◆ About this exercise
Transcribe the data exactly, stopping after the "by by apply (Hgen [])." line.

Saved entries
╔══

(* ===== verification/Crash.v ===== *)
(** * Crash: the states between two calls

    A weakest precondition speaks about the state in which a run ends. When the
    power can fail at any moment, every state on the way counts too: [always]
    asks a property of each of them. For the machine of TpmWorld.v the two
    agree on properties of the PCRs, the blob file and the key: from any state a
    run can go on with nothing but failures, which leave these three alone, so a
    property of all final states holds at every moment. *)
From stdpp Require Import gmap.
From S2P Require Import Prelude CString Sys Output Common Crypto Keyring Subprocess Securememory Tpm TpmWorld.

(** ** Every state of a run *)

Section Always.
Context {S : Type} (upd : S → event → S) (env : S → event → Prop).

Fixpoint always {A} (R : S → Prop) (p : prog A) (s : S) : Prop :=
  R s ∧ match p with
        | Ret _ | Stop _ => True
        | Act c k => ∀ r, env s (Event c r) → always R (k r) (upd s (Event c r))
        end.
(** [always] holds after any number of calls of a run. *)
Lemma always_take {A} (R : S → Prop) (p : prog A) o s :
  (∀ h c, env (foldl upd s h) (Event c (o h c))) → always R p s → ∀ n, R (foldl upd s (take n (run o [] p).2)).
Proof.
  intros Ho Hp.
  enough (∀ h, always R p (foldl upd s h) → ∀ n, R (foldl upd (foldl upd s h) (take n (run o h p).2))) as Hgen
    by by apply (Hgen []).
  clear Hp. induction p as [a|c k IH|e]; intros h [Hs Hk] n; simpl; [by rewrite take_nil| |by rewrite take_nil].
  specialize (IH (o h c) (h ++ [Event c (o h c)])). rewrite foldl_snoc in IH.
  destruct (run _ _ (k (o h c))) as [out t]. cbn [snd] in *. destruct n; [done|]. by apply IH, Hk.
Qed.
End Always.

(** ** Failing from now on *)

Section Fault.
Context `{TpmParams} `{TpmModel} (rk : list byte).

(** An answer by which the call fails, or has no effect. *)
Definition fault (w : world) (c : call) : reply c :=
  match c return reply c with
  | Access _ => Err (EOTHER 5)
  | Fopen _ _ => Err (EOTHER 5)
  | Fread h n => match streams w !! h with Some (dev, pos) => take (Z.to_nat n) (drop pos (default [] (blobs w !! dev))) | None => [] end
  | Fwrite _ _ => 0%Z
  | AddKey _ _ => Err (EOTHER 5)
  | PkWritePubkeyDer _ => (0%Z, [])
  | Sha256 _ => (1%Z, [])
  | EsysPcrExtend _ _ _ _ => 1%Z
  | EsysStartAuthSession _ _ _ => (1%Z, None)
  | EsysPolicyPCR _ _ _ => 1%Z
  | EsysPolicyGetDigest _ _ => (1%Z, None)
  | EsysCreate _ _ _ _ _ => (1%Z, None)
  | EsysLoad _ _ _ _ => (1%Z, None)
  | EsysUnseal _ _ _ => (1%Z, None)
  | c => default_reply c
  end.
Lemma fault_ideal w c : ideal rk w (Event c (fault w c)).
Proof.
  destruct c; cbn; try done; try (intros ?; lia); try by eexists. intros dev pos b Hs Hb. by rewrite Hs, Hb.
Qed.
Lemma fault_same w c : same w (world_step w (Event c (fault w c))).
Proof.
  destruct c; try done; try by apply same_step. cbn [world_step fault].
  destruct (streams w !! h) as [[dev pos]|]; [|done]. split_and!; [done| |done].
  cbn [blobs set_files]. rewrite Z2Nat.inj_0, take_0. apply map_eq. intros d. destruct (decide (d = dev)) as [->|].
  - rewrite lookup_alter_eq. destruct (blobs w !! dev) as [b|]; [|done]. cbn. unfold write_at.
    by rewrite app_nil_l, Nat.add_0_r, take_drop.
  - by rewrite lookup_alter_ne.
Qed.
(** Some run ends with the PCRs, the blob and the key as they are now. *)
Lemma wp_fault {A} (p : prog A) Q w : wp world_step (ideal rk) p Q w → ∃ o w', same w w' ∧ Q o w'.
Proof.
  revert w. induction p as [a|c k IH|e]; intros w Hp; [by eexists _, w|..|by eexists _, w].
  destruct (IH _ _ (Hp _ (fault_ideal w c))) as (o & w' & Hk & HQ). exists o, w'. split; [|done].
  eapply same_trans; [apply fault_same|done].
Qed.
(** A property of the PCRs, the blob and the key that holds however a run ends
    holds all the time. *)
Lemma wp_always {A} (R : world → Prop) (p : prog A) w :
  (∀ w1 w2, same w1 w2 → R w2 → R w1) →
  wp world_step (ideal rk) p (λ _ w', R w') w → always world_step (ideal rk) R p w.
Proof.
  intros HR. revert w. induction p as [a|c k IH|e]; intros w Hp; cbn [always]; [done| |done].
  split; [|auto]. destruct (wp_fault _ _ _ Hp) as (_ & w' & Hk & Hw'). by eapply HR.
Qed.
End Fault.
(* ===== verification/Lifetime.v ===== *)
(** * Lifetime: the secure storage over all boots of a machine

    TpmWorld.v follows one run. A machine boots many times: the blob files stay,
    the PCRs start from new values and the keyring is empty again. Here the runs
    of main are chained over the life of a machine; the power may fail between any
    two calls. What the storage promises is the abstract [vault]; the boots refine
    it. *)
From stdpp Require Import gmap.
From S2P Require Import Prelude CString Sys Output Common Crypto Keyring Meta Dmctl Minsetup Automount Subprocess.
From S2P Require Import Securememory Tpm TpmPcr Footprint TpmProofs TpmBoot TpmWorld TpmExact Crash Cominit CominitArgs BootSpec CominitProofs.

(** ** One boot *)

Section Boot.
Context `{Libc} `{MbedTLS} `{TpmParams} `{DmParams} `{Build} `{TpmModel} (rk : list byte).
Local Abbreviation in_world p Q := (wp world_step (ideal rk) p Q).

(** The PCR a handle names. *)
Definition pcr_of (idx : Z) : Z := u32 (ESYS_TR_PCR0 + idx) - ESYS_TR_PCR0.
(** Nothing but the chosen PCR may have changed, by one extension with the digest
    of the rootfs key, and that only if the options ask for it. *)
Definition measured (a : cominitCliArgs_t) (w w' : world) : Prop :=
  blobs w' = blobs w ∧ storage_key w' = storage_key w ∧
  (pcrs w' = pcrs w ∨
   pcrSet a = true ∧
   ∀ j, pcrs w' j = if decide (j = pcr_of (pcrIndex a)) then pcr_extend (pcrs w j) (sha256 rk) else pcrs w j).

╚══

◆ Result below
(* ===== verification/Crash.v ===== *)
(** * Crash: the states between two calls

    A weakest precondition speaks about the state in which a run ends. When the
    power can fail at any moment, every state on the way counts too: [always]
    asks a property of each of them. For the machine of TpmWorld.v the two
    agree on properties of the PCRs, the blob file and the key: from any state a
    run can go on with nothing but failures, which leave these three alone, so a
    property of all final states holds at every moment. *)
From stdpp Require Import gmap.
From S2P Require Import Prelude CString Sys Output Common Crypto Keyring Subprocess Securememory Tpm TpmWorld.

(** ** Every state of a run *)

Section Always.
Context {S : Type} (upd : S → event → S) (env : S → event → Prop).

Fixpoint always {A} (R : S → Prop) (p : prog A) (s : S) : Prop :=
  R s ∧ match p with
        | Ret _ | Stop _ => True
        | Act c k => ∀ r, env s (Event c r) → always R (k r) (upd s (Event c r))
        end.
(** [always] holds after any number of calls of a run. *)
Lemma always_take {A} (R : S → Prop) (p : prog A) o s :
  (∀ h c, env (foldl upd s h) (Event c (o h c))) → always R p s → ∀ n, R (foldl upd s (take n (run o [] p).2)).
Proof.
  intros Ho Hp.
  enough (∀ h, always R p (foldl upd s h) → ∀ n, R (foldl upd (foldl upd s h) (take n (run o h p).2))) as Hgen
    by by apply (Hgen []).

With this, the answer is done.